### Your objective:
Every line of the data that includes "system" should be copied out.
------ Dataset extract ------
(** [while (sz > 0)]: a file is copied a buffer at a time. *)
Fixpoint copy_file (fuel : nat) (name : string) (sz : Z) : B unit :=
  match fuel with
  | O => fail OutOfFuel
  | Datatypes.S fuel' =>
      if 0 <? sz then
        let l := if 1024 <? sz then 1024 else sz in
        let! n := read_in l in
        if negb (n =? l) then
          if n <? 0 then die ("Error reading " +:+ name) else die (name +:+ ": Unexpected EOF")
        else
          let! w := write_out l in
          if negb (w =? l) then die "Write failed" else
          copy_file fuel' name (sz - l)
      else ret tt
  end.

(** Open a file, print its size and copy it; the result is the size. *)
Definition add_file (name : string) (msg : string) : B Z :=
  let! fd := open name in
  if fd <? 0 then die ("Unable to open " +:+ name) else
  let! r := fstat in
  if negb (r =? 0) then die ("Unable to stat " +:+ name) else
  let! st := gets b_size in
  let sz := u32 st in
  fprintf msg (sz / 1024) ;!
  copy_file (S (Z.to_nat sz)) name sz ;!
  ret sz.

(** Three bytes of a size and a zero, at offset [p] of the output. *)
Definition patch_size (p n : Z) (err : string) : B unit :=
  bset 0 (Z.land n 0xff) ;!
  bset 1 (Z.land (Z.shiftr n 8) 0xff) ;!
  bset 2 (Z.land (Z.shiftr n 16) 0xff) ;!
  bset 3 0 ;!
  let! q := lseek p in
  if negb (q =? p) then die "Output: seek failed" else
  let! w := write_out 4 in
  if negb (w =? 4) then die err else ret tt.

(** Copy the boot sector. *)
Definition boot_sector (name : string) : B unit :=
  minix_open name ;!
  let! i := read_in 1024 in
  fprintf "Boot sector %d bytes." i ;!
  if negb (i =? 512) then die "Boot block must be exactly 512 bytes" else
  let! b510 := bget 510 in
  let! b511 := bget 511 in
  if negb (b510 =? 0x55) || negb (b511 =? 0xaa) then die "Boot block hasn't got boot flag (0xAA55)" else
  bset 508 0 ;!
  bset 509 0 ;!
  let! w := write_out 512 in
  if negb (w =? 512) then die "Write call failed" else ret tt.

(** The files are closed where the source closes them; close changes nothing
    here and its result is not used. *)
Definition build_main (argv : list string) : B Z :=
  match argv with
  | [_; bootsect; system; user] =>
      boot_sector bootsect ;!
      let! sys_size := add_file system "System is %d kB" in
      let! usr_size := add_file user "User is %d kB" in
      let im_size := u32 (sys_size + usr_size + 15) / 16 in
      fprintf "Image is %d kB" (Z.quot (s32 (sys_size + usr_size)) 1024) ;!
      bset 0 (Z.land im_size 0xff) ;!
      bset 1 (Z.land (Z.shiftr im_size 8) 0xff) ;!
      let! q := lseek 500 in
      if negb (q =? 500) then die "Output: seek failed" else
      let! w := write_out 2 in
      if negb (w =? 2) then die "Write of image length failed" else
      patch_size 512 sys_size "Write of system length failed" ;!
      patch_size 516 usr_size "Write of user length failed" ;!
      patch_size 520 0x7E6A "Write of user length failed" ;!
      ret 0
  | _ => usage
  end.

(** ** Runs that return or die *)

(** Every system call does all it is asked to do. *)
Definition works : Prop := ∀ n, env n = Works.

(** [m] returns with [Q], or stops the tool with exit status 1, and then [ok]
    does not hold. *)
Definition runs {A} (ok : Prop) (m : B A) (s : bstate) (Q : A → bstate → Prop) : Prop :=
  match m s with
  | Ret a s' => Q a s'
  | Fault f => (∃ msg, f = Exit 1 msg) ∧ ¬ ok
  end.

Lemma runs_wp {A} ok (m : B A) s Q : wp m s Q → runs ok m s Q.
Proof. unfold wp, runs. by destruct (m s). Qed.

Lemma runs_die {A} ok msg s (Q : A → bstate → Prop) : ¬ ok → runs ok (die msg) s Q.
Proof. intros Hn. cbn. eauto. Qed.

Lemma runs_bind {A C} ok (m : B A) (k : A → B C) s Q :
  runs ok m s (λ a s', runs ok (k a) s' Q) → runs ok (bind m k) s Q.
Proof. unfold runs, bind. by destruct (m s). Qed.

Lemma runs_mono {A} (ok ok' : Prop) (m : B A) s (Q Q' : A → bstate → Prop) :
  runs ok m s Q → (ok' → ok) → (∀ a s', Q a s' → Q' a s') → runs ok' m s Q'.
Proof. unfold runs. destruct (m s); [auto|]. intros [H1 H2]. auto. Qed.

Lemma runs_check {A} (ok : Prop) (b : bool) msg (k : B A) s Q :
  (ok → b = true) → (b = true → runs ok k s Q) → runs ok (if negb b then die msg else k) s Q.
Proof. destruct b; [auto|]. intros Hok _. apply runs_die. intros H. by specialize (Hok H). Qed.

(** What a call may do. *)
Definition called (s : bstate) : bstate :=
  BState (b_out s) (b_pos s) (b_in s) (b_size s) (b_buf s) (b_log s) (S (b_calls s)).

Lemma works_call n : env n ≠ Works → ¬ works.
Proof. intros Hn Hw. by apply Hn. Qed.

Lemma wp_open name s R :
  (∀ c, files name = Some c →
     R 3 (BState (b_out s) (b_pos s) c (Z.of_nat (length c)) (b_buf s) (b_log s) (S (b_calls s)))) →
  (¬ (works ∧ is_Some (files name)) → R (-1) (called s)) → wp (open name) s R.
Proof.
  intros H1 H2. unfold open, wp, bind, syscall. destruct (env (b_calls s)) eqn:E.
  - destruct (files name) as [c|]; [by apply H1|]. apply H2. intros [_ [? ?]]. done.
  - apply H2. intros [Hw _]. by rewrite Hw in E.
  - apply H2. intros [Hw _]. by rewrite Hw in E.
Qed.

Lemma wp_fstat s R : R 0 (called s) → (¬ works → R (-1) (called s)) → wp fstat s R.
Proof.
  intros H1 H2. unfold fstat, wp, bind, syscall.
  destruct (env (b_calls s)) eqn:E; [done|apply H2, (works_call (b_calls s)); by rewrite E..].
Qed.

Lemma wp_transfer n f s R :
  (∀ k, (k ≤ Z.to_nat n)%nat → (works → k = Z.to_nat n) → wp (f k) (called s) R) →
  (¬ works → R (-1) (called s)) → wp (transfer n f) s R.
Proof.
  intros H1 H2. unfold transfer. apply wp_bind. unfold wp at 1, syscall. fold (called s).
  destruct (env (b_calls s)) as [|k|] eqn:E; [by apply H1| |].
  - apply H1; [lia|]. intros Hw. by rewrite Hw in E.
  - apply wp_ret, H2. intros Hw. by rewrite Hw in E.
Qed.

(** The state after [k] bytes were read. *)
Definition took (k : nat) (s : bstate) : bstate :=
  BState (b_out s) (b_pos s) (drop k (b_in s)) (b_size s)
    (take k (b_in s) ++ drop (length (take k (b_in s))) (b_buf s)) (b_log s) (S (b_calls s)).

(** A read whose result has to be what was asked for. *)
Lemma runs_read_exact {A} (ok : Prop) l (D : Z → B A) (k : B A) s Q :
  0 ≤ l → (ok → works ∧ l ≤ Z.of_nat (length (b_in s))) → (∀ n s', ∃ msg, D n s' = Fault (Exit 1 msg)) →
  (l ≤ Z.of_nat (length (b_in s)) → runs ok k (took (Z.to_nat l) s) Q) →
  runs ok (let! n := read_in l in if negb (n =? l) then D n else k) s Q.
Proof.
  intros Hl Hok HD Hk. assert (Hdie : ∀ n s', ¬ ok → runs ok (D n) s' Q).
  { intros n s' Hn. unfold runs. destruct (HD n s') as [msg ->]. eauto. }
  apply runs_bind, runs_wp, wp_transfer.
  - intros j Hj Hw. unfold wp, take_in. cbn [called b_in b_out b_pos b_size b_buf b_log b_calls].
    destruct (Z.eqb_spec (Z.of_nat (length (take j (b_in s)))) l) as [E|E]; cbn [negb].
    + rewrite length_take in E. assert (j = Z.to_nat l) as -> by lia. apply Hk. lia.
    + apply Hdie. intros H. destruct (Hok H) as [Hwk Hle]. rewrite length_take, (Hw Hwk) in E. lia.
  - intros Hn. destruct (Z.eqb_spec (-1) l); [lia|]. cbn [negb]. apply Hdie. intros H. by destruct (Hok H).
Qed.

(** The state after [n] bytes were written. *)
Definition wrote (n : nat) (s : bstate) : bstate :=
  BState (overwrite (b_pos s) (take n (b_buf s)) (b_out s)) (b_pos s + n) (b_in s) (b_size s) (b_buf s) (b_log s) (S (b_calls s)).

Lemma runs_write {A} (ok : Prop) n msg (k : B A) s Q :
  0 ≤ n → (ok → works) → runs ok k (wrote (Z.to_nat n) s) Q →
  runs ok (let! w := write_out n in if negb (w =? n) then die msg else k) s Q.
Proof.
  intros Hn Hok Hk. apply runs_bind, runs_wp, wp_transfer.
  - intros j Hj Hw. unfold wp, put_out. apply runs_check; [intros H; rewrite (Hw (Hok H)); apply Z.eqb_eq; lia|].
    intros E%Z.eqb_eq. assert (j = Z.to_nat n) as -> by lia. exact Hk.
  - intros Hnw. apply runs_check; [intros H; by destruct Hnw; apply Hok|]. intros E%Z.eqb_eq. lia.
Qed.

Definition sought (p : nat) (s : bstate) : bstate :=
  BState (b_out s) p (b_in s) (b_size s) (b_buf s) (b_log s) (S (b_calls s)).

Lemma runs_lseek {A} (ok : Prop) p msg (k : B A) s Q :
  0 ≤ p → (ok → works) → runs ok k (sought (Z.to_nat p) s) Q →
  runs ok (let! q := lseek p in if negb (q =? p) then die msg else k) s Q.
Proof.
  intros Hp Hok Hk. apply runs_bind. unfold lseek. apply runs_bind, runs_wp. unfold wp, syscall. fold (called s).
  assert (Hbad : ¬ works → runs ok (ret (-1)) (called s) (λ q s', runs ok (if negb (q =? p) then die msg else k) s' Q)).
  { intros Hn. apply runs_wp, wp_ret, runs_check; [intros H; by destruct Hn; apply Hok|]. intros E%Z.eqb_eq. lia. }
  destruct (env (b_calls s)) eqn:E; [|apply Hbad, (works_call (b_calls s)); by rewrite E..].
  apply runs_bind, runs_wp. unfold wp, seek_to. apply runs_wp, wp_ret. rewrite Z.eqb_refl. exact Hk.
Qed.

(** ** What it writes *)

(** The output so far is [out], with the offset at its end. *)
Record at_end (out : list Z) (s : bstate) : Prop := {
  ae_out : b_out s = out;
  ae_pos : b_pos s = length out;
  ae_buf : length (b_buf s) = 1024%nat;
}.

Lemma overwrite_end (ds out : list Z) : overwrite (length out) ds out = out ++ ds.
Proof. unfold overwrite. rewrite resize_all_alt, drop_ge by lia. by rewrite app_nil_r. Qed.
------
### Solution to this problem:
  | [_; bootsect; system; user] =>
      let! sys_size := add_file system "System is %d kB" in
      patch_size 512 sys_size "Write of system length failed" ;!
(** Every system call does all it is asked to do. *)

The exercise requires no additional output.